_WORK REQUEST_
In the records that follow, find each line with the word "else" and copy it.
>>>>
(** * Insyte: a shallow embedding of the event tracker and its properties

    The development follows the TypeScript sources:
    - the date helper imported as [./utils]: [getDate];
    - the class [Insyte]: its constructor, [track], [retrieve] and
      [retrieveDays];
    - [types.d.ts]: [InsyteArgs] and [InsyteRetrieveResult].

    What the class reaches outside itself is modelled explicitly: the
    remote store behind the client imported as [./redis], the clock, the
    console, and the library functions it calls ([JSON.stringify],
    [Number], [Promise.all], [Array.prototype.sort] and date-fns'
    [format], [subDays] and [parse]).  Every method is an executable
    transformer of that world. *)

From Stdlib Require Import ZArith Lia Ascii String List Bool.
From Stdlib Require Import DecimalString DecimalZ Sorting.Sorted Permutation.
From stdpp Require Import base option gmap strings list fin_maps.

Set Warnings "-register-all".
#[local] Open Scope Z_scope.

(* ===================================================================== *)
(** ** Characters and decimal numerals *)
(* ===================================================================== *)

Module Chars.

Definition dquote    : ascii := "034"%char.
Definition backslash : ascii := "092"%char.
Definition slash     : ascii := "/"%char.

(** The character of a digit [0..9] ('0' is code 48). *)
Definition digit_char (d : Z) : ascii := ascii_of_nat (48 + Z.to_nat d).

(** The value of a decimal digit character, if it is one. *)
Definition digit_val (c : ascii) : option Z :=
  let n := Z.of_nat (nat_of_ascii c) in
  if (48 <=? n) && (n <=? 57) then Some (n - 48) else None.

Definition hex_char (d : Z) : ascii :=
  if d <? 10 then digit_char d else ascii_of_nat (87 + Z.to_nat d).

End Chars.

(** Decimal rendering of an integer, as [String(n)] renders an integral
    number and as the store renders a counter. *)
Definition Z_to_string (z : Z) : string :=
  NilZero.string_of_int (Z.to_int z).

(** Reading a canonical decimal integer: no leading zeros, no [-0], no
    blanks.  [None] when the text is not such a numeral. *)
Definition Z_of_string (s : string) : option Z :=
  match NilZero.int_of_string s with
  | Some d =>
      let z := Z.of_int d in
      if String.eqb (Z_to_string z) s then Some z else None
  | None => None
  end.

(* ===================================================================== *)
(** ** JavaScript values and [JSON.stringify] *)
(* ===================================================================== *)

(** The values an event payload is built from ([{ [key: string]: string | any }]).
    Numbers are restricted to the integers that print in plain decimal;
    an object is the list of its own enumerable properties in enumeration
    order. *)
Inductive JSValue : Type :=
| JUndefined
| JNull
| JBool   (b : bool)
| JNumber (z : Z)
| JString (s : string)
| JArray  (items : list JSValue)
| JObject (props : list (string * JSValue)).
<<<<
_SOLUTION TO THIS TASK_
  if (48 <=? n) && (n <=? 57) then Some (n - 48) else None.
  if d <? 10 then digit_char d else ascii_of_nat (87 + Z.to_nat d).
      if String.eqb (Z_to_string z) s then Some z else None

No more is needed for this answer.